• _Data records_
--- --- ---
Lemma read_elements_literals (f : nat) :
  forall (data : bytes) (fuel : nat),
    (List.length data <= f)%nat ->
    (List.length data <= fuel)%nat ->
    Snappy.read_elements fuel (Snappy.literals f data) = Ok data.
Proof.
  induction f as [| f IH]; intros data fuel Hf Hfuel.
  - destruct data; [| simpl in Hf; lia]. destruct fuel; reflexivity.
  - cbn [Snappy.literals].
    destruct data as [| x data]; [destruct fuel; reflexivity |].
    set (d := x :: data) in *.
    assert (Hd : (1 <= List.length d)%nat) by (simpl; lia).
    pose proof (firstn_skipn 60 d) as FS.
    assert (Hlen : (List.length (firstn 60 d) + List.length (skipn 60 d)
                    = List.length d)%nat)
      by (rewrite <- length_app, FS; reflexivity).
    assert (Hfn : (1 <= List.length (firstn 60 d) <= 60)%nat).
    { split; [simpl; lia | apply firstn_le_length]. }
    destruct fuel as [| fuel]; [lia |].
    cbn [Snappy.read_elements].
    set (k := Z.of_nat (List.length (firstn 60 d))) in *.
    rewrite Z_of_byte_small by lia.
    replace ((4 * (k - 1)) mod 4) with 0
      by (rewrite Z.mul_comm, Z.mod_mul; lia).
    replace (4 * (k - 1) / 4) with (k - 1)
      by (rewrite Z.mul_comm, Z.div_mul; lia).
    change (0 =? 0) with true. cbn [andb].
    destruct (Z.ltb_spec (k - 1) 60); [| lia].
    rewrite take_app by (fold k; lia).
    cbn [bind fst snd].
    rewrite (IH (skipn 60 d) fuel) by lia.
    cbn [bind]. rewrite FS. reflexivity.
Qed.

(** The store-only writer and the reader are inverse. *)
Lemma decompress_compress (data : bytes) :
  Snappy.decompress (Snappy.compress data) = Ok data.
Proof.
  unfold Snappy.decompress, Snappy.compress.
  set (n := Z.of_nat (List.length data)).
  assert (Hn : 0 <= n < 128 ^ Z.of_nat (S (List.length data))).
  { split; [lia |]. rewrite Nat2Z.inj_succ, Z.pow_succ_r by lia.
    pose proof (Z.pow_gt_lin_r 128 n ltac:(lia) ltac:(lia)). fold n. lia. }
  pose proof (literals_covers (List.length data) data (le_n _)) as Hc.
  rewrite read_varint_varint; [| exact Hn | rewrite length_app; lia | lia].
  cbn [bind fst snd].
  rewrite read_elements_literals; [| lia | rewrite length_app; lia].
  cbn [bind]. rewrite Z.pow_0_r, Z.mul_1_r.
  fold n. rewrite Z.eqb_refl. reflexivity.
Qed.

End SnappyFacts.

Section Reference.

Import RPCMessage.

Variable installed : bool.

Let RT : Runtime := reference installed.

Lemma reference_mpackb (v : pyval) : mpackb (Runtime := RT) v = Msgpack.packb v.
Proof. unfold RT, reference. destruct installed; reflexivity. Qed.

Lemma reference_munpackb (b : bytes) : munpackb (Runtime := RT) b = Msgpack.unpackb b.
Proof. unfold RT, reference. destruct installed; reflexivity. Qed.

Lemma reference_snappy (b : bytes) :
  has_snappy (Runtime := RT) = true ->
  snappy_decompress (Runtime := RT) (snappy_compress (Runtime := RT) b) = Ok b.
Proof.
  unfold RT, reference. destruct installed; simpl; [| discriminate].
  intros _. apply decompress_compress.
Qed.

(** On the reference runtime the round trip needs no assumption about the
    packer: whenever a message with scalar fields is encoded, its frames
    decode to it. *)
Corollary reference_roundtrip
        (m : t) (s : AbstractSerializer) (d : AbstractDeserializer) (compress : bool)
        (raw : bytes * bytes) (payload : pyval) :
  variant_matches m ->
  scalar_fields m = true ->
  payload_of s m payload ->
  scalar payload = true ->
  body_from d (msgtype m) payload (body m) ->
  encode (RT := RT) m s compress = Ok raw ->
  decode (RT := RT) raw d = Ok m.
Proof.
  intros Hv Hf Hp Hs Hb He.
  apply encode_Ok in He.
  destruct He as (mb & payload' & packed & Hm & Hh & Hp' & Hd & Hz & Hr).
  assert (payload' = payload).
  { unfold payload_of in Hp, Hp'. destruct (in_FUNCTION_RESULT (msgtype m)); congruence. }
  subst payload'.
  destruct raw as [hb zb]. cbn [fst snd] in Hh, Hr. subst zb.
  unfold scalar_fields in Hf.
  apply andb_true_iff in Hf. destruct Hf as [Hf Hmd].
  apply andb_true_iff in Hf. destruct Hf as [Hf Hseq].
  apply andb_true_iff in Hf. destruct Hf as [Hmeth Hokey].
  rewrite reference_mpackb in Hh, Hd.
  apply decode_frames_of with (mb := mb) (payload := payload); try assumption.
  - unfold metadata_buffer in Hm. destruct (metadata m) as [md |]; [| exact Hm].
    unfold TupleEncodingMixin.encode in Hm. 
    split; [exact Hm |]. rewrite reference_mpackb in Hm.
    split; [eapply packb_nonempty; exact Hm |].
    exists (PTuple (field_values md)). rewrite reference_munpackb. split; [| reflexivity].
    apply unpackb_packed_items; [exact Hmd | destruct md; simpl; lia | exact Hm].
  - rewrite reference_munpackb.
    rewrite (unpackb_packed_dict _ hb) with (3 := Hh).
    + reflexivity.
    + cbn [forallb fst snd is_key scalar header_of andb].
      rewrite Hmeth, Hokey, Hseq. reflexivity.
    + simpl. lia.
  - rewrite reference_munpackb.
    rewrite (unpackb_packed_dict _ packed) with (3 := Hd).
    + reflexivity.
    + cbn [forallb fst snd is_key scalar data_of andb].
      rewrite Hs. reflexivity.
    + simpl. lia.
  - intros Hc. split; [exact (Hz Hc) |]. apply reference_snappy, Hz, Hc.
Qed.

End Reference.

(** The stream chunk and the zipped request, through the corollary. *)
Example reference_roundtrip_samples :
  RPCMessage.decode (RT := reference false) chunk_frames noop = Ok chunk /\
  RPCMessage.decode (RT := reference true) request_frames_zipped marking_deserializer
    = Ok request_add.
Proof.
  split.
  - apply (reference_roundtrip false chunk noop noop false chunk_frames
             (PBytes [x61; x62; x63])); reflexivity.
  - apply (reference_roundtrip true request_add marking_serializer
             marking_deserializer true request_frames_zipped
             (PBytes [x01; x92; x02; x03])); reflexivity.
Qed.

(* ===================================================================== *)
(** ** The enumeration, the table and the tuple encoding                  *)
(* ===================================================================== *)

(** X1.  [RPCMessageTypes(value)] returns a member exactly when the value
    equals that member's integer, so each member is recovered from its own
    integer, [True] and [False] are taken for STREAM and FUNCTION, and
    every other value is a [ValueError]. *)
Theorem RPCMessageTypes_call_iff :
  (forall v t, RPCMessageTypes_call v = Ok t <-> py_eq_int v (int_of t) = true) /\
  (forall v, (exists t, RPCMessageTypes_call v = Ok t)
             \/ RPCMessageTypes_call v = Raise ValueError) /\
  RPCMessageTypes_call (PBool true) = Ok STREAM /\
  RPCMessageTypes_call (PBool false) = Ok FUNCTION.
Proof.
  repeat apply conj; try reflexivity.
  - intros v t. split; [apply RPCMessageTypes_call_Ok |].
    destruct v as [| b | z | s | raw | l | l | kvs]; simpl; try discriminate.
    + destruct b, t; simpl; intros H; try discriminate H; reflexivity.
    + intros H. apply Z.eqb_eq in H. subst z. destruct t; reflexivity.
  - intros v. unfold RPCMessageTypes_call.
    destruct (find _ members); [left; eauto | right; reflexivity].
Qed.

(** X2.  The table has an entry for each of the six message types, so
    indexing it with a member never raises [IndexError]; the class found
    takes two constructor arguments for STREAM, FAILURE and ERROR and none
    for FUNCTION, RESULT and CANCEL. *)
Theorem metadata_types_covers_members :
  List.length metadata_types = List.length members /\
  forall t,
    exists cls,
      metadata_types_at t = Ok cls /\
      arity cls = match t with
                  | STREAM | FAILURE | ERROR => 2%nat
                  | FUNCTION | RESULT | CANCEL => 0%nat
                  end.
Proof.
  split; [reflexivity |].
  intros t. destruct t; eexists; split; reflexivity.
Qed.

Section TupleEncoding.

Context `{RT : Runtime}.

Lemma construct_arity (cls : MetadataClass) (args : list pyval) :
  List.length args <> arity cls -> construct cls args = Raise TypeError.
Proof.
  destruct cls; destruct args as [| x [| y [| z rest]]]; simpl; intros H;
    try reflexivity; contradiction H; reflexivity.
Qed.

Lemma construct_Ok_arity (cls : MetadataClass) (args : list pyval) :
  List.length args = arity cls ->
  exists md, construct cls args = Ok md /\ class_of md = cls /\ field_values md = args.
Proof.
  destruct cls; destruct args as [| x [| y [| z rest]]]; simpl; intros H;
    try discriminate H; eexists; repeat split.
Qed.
--- --- ---
• _Aim of the task_
Starting with the line with "Snappy.decompress (Snappy.compress data)" above and going on through the line with "unfold RT, reference. destruct installed; simpl;", transcribe every line exactly, both ends included, and add nothing.

• _Result for this task_
  Snappy.decompress (Snappy.compress data) = Ok data.
Proof.
  unfold Snappy.decompress, Snappy.compress.
  set (n := Z.of_nat (List.length data)).
  assert (Hn : 0 <= n < 128 ^ Z.of_nat (S (List.length data))).
  { split; [lia |]. rewrite Nat2Z.inj_succ, Z.pow_succ_r by lia.
    pose proof (Z.pow_gt_lin_r 128 n ltac:(lia) ltac:(lia)). fold n. lia. }
  pose proof (literals_covers (List.length data) data (le_n _)) as Hc.
  rewrite read_varint_varint; [| exact Hn | rewrite length_app; lia | lia].
  cbn [bind fst snd].
  rewrite read_elements_literals; [| lia | rewrite length_app; lia].
  cbn [bind]. rewrite Z.pow_0_r, Z.mul_1_r.
  fold n. rewrite Z.eqb_refl. reflexivity.
Qed.

End SnappyFacts.

Section Reference.

Import RPCMessage.

Variable installed : bool.

Let RT : Runtime := reference installed.

Lemma reference_mpackb (v : pyval) : mpackb (Runtime := RT) v = Msgpack.packb v.
Proof. unfold RT, reference. destruct installed; reflexivity. Qed.

Lemma reference_munpackb (b : bytes) : munpackb (Runtime := RT) b = Msgpack.unpackb b.
Proof. unfold RT, reference. destruct installed; reflexivity. Qed.

Lemma reference_snappy (b : bytes) :
  has_snappy (Runtime := RT) = true ->
  snappy_decompress (Runtime := RT) (snappy_compress (Runtime := RT) b) = Ok b.
Proof.
  unfold RT, reference. destruct installed; simpl; [| discriminate].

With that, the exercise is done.